(Available records Opens)

(** X9.  A request that fails a check of the handler makes no call at all:
    without the registry key, without the AI key when AI extraction is
    asked for, or with no company number to work on, the answer is a 400
    and the trace is empty. *)
Theorem rejected_request_makes_no_call (req : scan_request) :
  ~ keys_present req \/ resolve_numbers filtered_search req = Ok [] ->
  exists message, scan req = ([], BadRequest message).
Proof.
  intros [N|E].
  - unfold scan_companies.
    destruct (missing (ch_api_key req)) eqn:K1; [eauto|].
    destruct (use_ai req && missing (xai_api_key req))%bool eqn:K2; [eauto|].
    exfalso. apply N. apply keys_present_dec. auto.
  - unfold scan_companies.
    destruct (missing (ch_api_key req)); [eauto|].
    destruct (use_ai req && missing (xai_api_key req))%bool; [eauto|].
    rewrite E. eauto.
Qed.

(** X10.  With cache use switched off, a scan of exactly one company is
    processed and exported, is not pushed, and then answers 500: line 368
    reads [folder_suffix], which only the cache branch binds. *)
Theorem single_scan_without_cache_fails
    (req : scan_request) (n : string) (results : scan_data) (s : summary) :
  keys_present req ->
  resolve_numbers filtered_search req = Ok [n] ->
  use_github_cache req = false ->
  process req [n] = Ok results ->
  get_processing_summary results = Ok s ->
  scan req
  = ([ProcessCompanies [n]; ExportMismatches n; Cleanup],
     ServerError UnboundLocalError).
Proof.
  intros K R U P S. rewrite (scan_with_keys req K), R.
  unfold cache_lookup. rewrite U. unfold fresh_scan. rewrite P, S.
  reflexivity.
Qed.

(** X11.  A cache hit ends the scan: the stored data is answered and nothing is
    processed, exported, pushed or cleaned up. *)
Theorem cache_hit_short_circuits
    (req : scan_request) (n : string) (data : scan_data) :
  keys_present req ->
  resolve_numbers filtered_search req = Ok [n] ->
  use_github_cache req = true ->
  check_company_exists n (folder_of req) = Ok true ->
  get_company_data n (folder_of req) = Ok (Some data) ->
  scan req
  = ([CheckCompanyExists n (folder_of req); GetCompanyData n (folder_of req)],
     FromCache n (folder_of req) data).
Proof.
  intros K R U C G. rewrite (scan_with_keys req K), R.
  unfold cache_lookup. rewrite U, C, G. reflexivity.
Qed.

Lemma post_events_push numbers folder results n f :
  In (PushCompanyData n f) (post_events has_results numbers folder results) ->
  numbers = [n] /\ folder = Some f.
Proof.
  unfold post_events, single_of.
  destruct numbers as [|n0 [|n1 rest]]; simpl;
    try (intros [H|[]]; discriminate H).
  destruct folder as [f0|]; simpl.
  - destruct (has_results results); simpl.
    + intros [H|[H|[H|[]]]]; try discriminate H. inversion H; subst. auto.
    + intros [H|[H|[]]]; discriminate H.
  - intros [H|[H|[]]]; discriminate H.
Qed.

Lemma post_events_export numbers folder results n :
  In (ExportMismatches n) (post_events has_results numbers folder results) ->
  numbers = [n].
Proof.
  unfold post_events, single_of.
  destruct numbers as [|n0 [|n1 rest]]; simpl;
    try (intros [H|[]]; discriminate H).
  intros [H|H]; [inversion H; subst; reflexivity|].
  exfalso. destruct folder as [f0|]; simpl in H.
  - destruct (has_results results); simpl in H.
    + destruct H as [H|[H|[]]]; discriminate H.
    + destruct H as [H|[]]; discriminate H.
  - destruct H as [H|[]]; discriminate H.
Qed.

(Available records Closes)

# What you should do:
The output must consist solely of the lines from the first line of the records through the line containing "destruct (missing (ch_api_key req)) eqn:K1;", reproduced exactly.

# Answer box:
(** X9.  A request that fails a check of the handler makes no call at all:
    without the registry key, without the AI key when AI extraction is
    asked for, or with no company number to work on, the answer is a 400
    and the trace is empty. *)
Theorem rejected_request_makes_no_call (req : scan_request) :
  ~ keys_present req \/ resolve_numbers filtered_search req = Ok [] ->
  exists message, scan req = ([], BadRequest message).
Proof.
  intros [N|E].
  - unfold scan_companies.
    destruct (missing (ch_api_key req)) eqn:K1; [eauto|].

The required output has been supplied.